Work required: The word to look for is "copy". Report every line of the entries below that has it.

Data shown Start Marker

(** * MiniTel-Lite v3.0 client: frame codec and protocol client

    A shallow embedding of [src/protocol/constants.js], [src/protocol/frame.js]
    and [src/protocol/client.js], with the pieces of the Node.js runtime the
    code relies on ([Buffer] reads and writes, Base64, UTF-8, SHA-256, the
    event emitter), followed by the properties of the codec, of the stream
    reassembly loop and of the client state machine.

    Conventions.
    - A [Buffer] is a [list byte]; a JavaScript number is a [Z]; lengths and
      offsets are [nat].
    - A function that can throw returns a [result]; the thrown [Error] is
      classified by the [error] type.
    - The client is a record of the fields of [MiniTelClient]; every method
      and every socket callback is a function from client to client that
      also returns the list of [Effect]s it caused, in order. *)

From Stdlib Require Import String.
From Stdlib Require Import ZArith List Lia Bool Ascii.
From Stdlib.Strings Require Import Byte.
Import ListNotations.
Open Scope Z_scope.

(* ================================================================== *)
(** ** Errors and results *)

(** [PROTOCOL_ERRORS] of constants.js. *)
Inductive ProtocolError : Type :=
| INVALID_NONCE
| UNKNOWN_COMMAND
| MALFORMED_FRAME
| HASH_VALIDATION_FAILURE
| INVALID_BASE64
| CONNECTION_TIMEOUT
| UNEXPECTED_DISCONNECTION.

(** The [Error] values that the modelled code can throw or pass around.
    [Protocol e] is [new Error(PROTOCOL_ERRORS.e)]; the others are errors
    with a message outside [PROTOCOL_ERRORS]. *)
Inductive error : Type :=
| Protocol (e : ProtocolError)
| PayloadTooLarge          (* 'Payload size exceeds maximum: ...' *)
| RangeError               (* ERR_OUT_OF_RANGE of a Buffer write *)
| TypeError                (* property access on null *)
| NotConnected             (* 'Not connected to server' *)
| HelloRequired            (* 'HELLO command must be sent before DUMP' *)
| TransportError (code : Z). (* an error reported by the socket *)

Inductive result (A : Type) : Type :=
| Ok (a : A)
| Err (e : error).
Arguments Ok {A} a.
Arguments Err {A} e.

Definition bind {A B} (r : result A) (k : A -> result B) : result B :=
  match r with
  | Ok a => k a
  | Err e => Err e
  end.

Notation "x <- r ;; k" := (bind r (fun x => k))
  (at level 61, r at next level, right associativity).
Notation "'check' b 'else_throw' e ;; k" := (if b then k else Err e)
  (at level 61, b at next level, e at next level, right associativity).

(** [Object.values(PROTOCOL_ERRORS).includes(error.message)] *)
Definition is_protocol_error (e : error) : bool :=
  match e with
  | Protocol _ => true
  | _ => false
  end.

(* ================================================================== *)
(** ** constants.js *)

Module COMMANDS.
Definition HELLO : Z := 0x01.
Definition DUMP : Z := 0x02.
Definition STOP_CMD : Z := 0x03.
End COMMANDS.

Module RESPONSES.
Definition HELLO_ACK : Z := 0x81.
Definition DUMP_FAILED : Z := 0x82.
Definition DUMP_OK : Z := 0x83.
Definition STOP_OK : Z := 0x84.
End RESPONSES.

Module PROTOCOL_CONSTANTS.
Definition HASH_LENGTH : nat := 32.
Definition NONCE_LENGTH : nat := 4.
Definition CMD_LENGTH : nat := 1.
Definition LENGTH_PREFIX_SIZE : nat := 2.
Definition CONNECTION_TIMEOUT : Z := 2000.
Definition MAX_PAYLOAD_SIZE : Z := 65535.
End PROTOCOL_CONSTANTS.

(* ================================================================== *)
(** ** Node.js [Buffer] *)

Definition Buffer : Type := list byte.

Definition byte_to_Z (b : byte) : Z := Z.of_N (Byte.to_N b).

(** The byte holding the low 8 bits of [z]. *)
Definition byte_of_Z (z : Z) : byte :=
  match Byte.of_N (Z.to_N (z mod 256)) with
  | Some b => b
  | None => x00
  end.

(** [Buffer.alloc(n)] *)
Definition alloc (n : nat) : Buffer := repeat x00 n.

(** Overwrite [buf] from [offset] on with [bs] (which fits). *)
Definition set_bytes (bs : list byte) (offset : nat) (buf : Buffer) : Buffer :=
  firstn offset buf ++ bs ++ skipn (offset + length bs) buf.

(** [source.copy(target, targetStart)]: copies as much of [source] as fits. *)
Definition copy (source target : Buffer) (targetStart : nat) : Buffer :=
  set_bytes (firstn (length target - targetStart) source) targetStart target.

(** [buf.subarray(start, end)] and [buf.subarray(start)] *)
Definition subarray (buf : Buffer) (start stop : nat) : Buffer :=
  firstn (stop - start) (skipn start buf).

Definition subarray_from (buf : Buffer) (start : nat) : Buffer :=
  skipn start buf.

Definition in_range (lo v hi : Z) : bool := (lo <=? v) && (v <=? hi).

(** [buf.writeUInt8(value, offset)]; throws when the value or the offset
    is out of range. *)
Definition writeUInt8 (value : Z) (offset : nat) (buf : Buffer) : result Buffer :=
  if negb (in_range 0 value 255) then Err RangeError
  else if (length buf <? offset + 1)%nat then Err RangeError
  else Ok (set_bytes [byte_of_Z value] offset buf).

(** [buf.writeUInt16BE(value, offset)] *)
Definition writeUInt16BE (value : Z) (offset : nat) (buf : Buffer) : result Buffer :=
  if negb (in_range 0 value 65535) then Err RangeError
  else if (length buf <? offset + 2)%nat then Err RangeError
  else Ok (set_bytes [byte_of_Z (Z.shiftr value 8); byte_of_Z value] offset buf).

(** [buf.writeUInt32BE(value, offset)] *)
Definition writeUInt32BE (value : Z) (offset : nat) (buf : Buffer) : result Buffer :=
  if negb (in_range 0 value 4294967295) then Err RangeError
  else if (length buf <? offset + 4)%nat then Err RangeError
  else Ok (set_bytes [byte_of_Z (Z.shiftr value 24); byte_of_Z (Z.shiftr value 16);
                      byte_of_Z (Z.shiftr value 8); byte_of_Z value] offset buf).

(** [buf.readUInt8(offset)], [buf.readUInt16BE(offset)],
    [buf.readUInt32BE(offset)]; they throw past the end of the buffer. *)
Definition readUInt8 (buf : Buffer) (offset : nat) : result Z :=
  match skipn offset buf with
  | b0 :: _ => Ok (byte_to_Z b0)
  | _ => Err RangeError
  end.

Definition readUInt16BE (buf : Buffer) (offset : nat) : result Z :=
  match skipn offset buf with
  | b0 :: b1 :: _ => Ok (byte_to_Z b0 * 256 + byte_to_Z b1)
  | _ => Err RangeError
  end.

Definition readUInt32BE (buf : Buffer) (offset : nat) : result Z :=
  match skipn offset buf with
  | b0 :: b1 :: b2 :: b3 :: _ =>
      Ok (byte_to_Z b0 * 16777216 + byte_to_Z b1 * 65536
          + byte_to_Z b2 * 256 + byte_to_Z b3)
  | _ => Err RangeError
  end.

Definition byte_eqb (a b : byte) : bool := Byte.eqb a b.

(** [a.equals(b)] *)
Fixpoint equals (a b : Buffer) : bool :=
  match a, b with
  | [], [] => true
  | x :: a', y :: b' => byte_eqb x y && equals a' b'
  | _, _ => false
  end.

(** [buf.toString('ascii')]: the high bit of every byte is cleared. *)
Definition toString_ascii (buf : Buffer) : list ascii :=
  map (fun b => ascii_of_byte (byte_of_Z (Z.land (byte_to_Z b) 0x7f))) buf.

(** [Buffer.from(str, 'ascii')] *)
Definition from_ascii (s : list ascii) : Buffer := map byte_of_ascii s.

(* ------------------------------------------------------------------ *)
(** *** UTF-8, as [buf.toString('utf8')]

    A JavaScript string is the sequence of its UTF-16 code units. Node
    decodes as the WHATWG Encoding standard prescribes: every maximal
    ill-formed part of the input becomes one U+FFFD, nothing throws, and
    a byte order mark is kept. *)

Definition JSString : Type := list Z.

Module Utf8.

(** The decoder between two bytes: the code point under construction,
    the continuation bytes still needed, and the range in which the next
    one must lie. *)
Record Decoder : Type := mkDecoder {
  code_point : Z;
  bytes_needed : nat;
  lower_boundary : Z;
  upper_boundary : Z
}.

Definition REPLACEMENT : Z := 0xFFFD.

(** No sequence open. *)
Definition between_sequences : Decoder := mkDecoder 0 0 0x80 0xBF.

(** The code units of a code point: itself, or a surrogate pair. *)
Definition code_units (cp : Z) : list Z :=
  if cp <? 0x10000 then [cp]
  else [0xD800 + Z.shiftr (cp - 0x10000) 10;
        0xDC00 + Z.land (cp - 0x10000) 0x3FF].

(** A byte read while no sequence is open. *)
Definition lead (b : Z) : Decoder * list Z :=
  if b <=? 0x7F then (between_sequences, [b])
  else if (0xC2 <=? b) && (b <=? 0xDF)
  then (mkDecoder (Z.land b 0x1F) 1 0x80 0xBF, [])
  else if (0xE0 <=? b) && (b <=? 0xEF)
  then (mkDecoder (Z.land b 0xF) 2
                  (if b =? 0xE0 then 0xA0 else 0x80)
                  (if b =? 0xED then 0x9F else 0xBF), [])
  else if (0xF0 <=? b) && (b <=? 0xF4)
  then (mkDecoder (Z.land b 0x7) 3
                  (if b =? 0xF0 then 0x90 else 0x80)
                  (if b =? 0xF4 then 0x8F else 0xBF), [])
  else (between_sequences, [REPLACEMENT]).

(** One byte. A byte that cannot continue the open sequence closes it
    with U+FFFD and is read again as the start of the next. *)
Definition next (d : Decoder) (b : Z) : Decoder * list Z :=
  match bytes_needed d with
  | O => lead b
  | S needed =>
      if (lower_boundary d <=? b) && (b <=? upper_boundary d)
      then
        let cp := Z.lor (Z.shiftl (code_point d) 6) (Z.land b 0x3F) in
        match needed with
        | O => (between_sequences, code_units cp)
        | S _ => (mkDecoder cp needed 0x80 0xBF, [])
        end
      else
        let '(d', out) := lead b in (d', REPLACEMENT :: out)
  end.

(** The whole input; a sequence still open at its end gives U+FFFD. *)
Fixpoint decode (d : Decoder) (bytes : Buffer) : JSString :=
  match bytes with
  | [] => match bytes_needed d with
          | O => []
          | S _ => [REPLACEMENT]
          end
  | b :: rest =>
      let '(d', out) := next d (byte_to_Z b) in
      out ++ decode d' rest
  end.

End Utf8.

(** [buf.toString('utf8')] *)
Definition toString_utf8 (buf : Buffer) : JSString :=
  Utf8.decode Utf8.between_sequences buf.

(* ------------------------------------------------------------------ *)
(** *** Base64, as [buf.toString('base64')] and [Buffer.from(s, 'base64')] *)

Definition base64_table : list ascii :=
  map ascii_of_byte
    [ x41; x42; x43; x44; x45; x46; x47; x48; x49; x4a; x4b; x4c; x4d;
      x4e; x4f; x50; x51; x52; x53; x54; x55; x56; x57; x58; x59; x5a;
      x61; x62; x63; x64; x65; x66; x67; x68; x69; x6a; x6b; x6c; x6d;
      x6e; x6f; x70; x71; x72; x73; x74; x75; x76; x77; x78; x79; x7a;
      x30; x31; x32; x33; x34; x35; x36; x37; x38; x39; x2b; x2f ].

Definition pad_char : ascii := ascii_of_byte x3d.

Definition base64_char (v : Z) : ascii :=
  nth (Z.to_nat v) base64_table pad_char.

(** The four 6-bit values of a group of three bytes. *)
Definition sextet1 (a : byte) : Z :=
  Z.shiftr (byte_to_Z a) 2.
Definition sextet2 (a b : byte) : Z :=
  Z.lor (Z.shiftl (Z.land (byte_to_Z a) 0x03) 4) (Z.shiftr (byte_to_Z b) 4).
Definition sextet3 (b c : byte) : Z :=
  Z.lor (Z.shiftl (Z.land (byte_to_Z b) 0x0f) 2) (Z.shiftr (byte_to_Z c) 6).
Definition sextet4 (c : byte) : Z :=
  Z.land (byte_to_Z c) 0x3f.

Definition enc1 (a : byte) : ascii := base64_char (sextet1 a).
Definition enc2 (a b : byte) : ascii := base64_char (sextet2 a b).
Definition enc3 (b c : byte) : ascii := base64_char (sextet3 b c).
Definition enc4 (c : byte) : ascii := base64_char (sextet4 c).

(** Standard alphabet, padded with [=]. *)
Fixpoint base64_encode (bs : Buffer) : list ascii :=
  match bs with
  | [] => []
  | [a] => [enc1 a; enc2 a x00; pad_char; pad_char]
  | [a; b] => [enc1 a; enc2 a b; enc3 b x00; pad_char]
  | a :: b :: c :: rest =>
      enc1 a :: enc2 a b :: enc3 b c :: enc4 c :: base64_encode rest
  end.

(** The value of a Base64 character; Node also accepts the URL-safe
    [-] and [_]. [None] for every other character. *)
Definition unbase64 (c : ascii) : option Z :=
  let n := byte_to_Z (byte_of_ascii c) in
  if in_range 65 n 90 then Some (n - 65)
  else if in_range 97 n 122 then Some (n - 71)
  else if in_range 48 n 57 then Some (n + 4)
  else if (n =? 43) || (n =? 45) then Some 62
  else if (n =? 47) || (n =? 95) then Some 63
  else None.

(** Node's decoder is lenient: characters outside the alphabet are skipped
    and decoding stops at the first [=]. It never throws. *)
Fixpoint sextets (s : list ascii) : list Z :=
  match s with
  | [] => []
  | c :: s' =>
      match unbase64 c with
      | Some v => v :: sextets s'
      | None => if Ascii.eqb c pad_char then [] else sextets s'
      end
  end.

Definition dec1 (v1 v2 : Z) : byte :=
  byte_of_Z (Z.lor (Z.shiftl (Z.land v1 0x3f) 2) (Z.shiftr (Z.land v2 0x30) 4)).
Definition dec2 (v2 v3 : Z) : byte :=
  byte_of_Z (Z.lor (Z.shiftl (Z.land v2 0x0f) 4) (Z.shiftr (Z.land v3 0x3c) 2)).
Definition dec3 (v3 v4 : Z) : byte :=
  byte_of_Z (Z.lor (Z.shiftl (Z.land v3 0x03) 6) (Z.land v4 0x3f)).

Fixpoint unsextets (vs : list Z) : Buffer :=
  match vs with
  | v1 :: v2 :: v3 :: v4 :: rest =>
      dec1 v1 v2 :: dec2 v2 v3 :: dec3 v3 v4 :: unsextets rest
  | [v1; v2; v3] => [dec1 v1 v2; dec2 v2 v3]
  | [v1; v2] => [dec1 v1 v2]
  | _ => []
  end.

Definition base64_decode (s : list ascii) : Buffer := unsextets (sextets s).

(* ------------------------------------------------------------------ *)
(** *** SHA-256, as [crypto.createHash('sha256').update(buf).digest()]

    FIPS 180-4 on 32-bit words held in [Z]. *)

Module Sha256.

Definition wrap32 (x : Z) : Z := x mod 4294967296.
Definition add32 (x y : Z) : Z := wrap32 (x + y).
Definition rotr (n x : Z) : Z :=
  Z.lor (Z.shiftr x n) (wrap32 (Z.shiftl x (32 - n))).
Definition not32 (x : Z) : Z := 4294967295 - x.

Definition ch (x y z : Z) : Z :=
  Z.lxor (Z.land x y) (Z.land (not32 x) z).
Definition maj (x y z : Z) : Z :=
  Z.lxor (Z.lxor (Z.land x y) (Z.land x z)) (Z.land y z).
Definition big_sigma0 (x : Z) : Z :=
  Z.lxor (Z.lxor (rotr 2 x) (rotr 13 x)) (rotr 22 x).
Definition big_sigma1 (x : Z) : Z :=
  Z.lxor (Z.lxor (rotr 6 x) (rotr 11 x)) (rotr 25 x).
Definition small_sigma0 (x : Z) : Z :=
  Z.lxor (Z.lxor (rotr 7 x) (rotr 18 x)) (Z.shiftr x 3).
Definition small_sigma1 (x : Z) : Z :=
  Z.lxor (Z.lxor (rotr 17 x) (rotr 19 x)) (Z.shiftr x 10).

Data shown End Marker
Data shown Start Marker

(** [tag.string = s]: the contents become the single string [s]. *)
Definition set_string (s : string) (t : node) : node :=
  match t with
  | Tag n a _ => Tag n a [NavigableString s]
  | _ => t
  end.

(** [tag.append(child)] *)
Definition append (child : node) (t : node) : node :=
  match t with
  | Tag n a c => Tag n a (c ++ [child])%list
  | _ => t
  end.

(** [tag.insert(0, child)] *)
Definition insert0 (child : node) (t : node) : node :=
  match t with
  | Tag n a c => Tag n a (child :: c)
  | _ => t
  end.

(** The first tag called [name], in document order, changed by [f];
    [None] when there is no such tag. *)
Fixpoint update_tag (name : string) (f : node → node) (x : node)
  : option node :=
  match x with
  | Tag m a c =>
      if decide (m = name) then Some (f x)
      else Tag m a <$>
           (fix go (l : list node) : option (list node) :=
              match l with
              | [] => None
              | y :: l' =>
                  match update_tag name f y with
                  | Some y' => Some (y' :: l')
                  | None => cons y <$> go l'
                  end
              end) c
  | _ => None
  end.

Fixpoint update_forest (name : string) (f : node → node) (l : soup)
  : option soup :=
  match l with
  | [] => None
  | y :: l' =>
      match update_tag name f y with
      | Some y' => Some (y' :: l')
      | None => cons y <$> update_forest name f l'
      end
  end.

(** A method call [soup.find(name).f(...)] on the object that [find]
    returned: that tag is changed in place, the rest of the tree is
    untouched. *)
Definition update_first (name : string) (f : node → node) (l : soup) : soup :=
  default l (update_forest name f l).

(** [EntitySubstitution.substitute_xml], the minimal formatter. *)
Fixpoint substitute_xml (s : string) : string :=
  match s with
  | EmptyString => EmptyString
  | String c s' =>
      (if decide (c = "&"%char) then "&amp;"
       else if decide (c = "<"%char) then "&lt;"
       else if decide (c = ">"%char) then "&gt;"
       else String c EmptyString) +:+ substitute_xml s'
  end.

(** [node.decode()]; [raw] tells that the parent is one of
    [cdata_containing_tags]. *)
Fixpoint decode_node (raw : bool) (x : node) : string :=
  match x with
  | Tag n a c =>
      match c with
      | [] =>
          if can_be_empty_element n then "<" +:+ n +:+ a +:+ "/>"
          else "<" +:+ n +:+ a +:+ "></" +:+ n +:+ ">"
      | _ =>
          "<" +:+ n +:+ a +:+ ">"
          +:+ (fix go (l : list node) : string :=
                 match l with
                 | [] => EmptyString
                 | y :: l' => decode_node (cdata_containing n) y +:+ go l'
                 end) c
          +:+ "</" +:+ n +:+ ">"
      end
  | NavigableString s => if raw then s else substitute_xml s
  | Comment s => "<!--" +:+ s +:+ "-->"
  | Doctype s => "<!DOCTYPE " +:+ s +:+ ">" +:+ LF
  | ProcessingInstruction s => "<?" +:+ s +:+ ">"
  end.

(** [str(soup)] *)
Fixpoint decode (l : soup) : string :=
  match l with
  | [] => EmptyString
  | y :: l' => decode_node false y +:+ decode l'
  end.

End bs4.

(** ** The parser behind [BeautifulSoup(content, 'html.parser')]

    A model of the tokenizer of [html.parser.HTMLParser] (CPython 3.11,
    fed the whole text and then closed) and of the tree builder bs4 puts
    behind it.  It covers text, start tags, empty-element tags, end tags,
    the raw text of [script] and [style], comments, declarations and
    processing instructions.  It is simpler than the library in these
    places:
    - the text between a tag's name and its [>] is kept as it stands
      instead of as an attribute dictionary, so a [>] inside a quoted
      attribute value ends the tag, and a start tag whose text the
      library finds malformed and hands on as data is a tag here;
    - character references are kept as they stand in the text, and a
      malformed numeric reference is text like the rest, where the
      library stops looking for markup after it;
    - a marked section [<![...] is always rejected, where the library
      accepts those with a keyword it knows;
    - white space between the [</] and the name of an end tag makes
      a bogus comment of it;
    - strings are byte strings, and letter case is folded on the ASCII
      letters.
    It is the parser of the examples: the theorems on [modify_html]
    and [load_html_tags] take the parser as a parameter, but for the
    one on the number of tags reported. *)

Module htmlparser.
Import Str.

Data shown End Marker

Written reply:
(** [source.copy(target, targetStart)]: copies as much of [source] as fits. *)
Definition copy (source target : Buffer) (targetStart : nat) : Buffer :=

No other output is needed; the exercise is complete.